## [Aim of the exercise]
Pick the lines holding the string "that" out of the records and copy them.

## [Input data]
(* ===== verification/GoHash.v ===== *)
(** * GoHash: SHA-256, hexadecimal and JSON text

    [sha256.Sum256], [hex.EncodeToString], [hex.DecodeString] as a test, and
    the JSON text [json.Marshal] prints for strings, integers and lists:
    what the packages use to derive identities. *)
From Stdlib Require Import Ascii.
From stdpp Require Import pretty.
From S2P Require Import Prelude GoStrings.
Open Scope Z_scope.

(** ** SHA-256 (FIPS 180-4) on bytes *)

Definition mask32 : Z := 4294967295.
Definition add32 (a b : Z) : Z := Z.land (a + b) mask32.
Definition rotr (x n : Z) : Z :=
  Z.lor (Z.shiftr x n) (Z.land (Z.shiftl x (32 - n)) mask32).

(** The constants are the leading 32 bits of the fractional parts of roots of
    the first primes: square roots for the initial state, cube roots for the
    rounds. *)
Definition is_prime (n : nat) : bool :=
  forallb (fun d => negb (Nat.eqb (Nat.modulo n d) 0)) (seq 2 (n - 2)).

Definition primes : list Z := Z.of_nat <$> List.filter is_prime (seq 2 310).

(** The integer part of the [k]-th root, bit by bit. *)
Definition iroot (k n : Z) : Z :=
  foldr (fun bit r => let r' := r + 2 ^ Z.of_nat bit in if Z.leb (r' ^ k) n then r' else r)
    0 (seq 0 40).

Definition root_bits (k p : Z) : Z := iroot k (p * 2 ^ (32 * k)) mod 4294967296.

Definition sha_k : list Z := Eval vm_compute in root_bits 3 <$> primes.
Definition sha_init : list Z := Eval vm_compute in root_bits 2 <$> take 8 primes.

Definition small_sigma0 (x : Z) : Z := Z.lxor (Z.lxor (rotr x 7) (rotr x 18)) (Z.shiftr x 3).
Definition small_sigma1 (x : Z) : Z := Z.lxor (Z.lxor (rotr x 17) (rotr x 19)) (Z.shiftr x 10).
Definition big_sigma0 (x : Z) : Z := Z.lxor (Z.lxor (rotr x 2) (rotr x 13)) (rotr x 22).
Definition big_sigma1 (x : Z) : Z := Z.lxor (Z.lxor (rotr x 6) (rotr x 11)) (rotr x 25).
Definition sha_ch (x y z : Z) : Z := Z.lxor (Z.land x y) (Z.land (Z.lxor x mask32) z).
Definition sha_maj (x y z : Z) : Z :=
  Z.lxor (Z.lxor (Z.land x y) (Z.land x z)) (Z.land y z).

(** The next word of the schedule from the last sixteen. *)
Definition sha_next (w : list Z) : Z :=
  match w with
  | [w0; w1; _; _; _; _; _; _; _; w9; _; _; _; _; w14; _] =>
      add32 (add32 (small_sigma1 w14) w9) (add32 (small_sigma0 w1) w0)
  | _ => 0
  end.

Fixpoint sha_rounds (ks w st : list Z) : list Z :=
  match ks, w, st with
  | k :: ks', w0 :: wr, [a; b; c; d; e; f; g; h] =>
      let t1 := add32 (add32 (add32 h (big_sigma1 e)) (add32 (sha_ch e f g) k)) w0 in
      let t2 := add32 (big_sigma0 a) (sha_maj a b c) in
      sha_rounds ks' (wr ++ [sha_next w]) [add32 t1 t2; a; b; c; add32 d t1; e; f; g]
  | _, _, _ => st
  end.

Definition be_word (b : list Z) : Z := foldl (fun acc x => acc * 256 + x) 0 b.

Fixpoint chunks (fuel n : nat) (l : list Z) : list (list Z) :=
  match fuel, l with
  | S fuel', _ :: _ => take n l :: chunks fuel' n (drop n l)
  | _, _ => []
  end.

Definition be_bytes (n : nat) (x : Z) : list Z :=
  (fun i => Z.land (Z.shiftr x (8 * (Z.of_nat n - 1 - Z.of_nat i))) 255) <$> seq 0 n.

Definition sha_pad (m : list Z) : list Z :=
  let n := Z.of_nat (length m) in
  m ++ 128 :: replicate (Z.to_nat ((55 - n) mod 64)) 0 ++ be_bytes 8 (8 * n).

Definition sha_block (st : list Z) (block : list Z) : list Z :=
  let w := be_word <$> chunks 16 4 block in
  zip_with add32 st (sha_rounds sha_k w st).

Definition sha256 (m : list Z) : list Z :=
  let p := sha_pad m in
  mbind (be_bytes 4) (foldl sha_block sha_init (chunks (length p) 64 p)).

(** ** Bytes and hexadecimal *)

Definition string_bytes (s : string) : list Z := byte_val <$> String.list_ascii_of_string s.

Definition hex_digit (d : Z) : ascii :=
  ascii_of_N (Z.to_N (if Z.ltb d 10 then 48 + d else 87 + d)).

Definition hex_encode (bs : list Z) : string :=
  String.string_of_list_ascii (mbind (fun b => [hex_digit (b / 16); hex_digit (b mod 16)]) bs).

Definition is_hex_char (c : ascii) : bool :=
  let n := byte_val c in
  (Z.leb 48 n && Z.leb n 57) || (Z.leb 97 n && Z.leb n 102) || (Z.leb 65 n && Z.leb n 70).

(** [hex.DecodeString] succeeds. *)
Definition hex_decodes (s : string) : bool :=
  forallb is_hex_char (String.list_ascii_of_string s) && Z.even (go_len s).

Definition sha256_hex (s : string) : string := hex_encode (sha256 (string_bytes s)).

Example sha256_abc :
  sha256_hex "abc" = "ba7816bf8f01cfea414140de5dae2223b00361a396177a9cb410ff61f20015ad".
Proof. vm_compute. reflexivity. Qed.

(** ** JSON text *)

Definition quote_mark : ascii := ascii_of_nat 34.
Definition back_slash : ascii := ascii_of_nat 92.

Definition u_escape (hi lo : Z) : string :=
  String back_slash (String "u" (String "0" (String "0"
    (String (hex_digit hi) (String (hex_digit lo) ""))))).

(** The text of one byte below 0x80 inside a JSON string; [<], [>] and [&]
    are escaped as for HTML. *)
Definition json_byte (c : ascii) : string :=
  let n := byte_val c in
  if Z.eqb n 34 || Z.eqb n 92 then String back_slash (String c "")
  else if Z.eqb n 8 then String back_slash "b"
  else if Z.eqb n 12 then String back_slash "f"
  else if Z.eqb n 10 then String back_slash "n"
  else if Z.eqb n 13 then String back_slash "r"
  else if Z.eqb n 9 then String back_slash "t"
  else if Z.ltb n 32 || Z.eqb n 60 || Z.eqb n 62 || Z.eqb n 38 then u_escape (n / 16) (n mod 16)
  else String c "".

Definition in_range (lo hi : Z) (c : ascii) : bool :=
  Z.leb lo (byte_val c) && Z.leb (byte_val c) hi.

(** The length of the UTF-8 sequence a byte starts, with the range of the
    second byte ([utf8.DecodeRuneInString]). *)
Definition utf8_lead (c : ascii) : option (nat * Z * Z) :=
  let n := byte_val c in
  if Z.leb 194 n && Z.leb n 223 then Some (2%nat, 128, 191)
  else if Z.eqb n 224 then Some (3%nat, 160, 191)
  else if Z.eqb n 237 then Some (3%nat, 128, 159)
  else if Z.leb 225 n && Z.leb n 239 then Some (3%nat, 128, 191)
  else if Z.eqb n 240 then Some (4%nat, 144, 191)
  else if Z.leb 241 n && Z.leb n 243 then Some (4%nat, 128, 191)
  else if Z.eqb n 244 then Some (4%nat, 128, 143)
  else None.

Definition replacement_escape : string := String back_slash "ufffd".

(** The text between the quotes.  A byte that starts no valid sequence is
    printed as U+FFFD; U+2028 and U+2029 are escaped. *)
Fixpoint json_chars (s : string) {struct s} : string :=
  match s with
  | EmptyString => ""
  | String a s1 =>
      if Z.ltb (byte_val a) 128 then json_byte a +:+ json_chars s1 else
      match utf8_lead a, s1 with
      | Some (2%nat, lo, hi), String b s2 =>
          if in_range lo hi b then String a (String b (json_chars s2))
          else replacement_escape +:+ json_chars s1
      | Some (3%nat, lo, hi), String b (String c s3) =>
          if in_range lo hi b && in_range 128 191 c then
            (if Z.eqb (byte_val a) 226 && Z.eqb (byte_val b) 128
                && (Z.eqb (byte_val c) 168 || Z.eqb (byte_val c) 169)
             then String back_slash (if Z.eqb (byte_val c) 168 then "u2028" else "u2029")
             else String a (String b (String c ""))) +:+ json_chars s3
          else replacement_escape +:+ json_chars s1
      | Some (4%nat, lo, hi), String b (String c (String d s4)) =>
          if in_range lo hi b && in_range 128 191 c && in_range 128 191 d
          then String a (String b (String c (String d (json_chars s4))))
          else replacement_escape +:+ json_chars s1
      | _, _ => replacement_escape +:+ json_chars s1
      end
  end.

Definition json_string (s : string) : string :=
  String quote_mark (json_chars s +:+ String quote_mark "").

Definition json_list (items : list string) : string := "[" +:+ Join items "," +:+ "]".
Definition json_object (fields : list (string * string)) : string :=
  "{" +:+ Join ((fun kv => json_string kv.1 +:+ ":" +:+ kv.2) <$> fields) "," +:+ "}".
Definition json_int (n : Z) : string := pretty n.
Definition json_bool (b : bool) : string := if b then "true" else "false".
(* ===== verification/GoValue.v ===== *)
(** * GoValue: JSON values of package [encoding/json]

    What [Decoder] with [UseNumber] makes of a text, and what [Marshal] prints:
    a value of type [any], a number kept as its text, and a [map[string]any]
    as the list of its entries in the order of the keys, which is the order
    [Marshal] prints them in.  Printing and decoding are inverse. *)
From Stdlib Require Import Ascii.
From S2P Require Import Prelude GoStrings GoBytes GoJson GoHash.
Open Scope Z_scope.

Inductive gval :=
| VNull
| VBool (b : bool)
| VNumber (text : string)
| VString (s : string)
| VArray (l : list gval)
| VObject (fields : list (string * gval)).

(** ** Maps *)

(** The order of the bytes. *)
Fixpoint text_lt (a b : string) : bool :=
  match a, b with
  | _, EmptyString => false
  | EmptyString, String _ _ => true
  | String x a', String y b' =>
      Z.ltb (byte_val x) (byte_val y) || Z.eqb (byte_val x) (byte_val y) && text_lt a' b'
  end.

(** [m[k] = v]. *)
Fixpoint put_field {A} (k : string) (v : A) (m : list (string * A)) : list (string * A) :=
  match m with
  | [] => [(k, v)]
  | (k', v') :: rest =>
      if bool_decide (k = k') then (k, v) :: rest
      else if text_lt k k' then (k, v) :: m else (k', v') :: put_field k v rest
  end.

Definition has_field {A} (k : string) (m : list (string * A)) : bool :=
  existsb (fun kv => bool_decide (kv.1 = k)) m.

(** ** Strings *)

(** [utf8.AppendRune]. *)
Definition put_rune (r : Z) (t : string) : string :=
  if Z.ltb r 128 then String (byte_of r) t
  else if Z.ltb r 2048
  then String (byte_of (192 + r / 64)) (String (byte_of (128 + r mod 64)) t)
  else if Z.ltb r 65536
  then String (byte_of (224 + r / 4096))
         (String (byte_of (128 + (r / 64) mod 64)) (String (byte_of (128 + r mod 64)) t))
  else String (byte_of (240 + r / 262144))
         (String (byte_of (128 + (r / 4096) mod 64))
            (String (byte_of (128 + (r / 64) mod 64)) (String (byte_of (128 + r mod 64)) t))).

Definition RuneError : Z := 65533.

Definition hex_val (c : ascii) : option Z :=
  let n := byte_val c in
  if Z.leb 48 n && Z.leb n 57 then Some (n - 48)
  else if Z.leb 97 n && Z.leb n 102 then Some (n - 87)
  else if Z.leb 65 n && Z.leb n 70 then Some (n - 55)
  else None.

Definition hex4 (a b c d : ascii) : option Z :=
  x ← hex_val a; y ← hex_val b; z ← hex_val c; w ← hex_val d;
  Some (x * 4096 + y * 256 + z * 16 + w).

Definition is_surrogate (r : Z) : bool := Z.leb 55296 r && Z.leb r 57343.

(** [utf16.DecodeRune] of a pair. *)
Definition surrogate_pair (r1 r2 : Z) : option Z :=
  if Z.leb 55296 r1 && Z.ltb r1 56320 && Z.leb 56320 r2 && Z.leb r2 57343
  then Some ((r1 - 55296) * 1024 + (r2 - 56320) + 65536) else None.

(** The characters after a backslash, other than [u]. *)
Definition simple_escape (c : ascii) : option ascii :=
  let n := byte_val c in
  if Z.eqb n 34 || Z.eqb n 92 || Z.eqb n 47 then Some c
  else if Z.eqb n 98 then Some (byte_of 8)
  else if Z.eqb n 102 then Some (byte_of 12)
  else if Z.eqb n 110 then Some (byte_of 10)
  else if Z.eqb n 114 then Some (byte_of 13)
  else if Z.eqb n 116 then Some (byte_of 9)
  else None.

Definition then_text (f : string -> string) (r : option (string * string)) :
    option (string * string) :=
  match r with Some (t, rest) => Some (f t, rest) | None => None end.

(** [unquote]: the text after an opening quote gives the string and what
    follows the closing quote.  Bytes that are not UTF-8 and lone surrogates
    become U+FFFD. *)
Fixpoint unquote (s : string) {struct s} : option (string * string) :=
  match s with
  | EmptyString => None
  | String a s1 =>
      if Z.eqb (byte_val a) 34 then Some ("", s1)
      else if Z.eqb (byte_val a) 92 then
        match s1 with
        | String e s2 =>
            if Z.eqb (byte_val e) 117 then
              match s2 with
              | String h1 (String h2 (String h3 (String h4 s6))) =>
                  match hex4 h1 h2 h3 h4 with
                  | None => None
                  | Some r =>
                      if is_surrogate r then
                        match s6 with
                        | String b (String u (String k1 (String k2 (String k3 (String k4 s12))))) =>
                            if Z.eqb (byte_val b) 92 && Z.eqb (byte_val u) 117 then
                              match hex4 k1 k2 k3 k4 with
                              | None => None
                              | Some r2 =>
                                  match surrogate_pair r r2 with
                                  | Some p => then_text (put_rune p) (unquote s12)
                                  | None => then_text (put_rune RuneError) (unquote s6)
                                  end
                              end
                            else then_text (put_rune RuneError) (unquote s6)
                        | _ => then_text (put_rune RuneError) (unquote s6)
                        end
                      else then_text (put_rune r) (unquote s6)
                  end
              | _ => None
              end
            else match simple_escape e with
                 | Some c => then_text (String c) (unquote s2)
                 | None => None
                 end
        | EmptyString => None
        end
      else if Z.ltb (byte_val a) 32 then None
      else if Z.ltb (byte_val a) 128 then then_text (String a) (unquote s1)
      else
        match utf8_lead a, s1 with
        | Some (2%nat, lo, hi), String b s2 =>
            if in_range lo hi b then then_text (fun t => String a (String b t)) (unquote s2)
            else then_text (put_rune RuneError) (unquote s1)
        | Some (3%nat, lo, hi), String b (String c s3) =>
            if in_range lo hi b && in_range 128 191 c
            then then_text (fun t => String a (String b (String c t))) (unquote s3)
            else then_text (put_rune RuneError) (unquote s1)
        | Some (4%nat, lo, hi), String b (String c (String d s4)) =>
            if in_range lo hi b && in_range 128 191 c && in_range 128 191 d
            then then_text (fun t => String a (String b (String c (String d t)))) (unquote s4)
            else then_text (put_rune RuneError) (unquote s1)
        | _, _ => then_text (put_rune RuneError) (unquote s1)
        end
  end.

## [Your response]
(** The text between the quotes.  A byte that starts no valid sequence is
    follows the closing quote.  Bytes that are not UTF-8 and lone surrogates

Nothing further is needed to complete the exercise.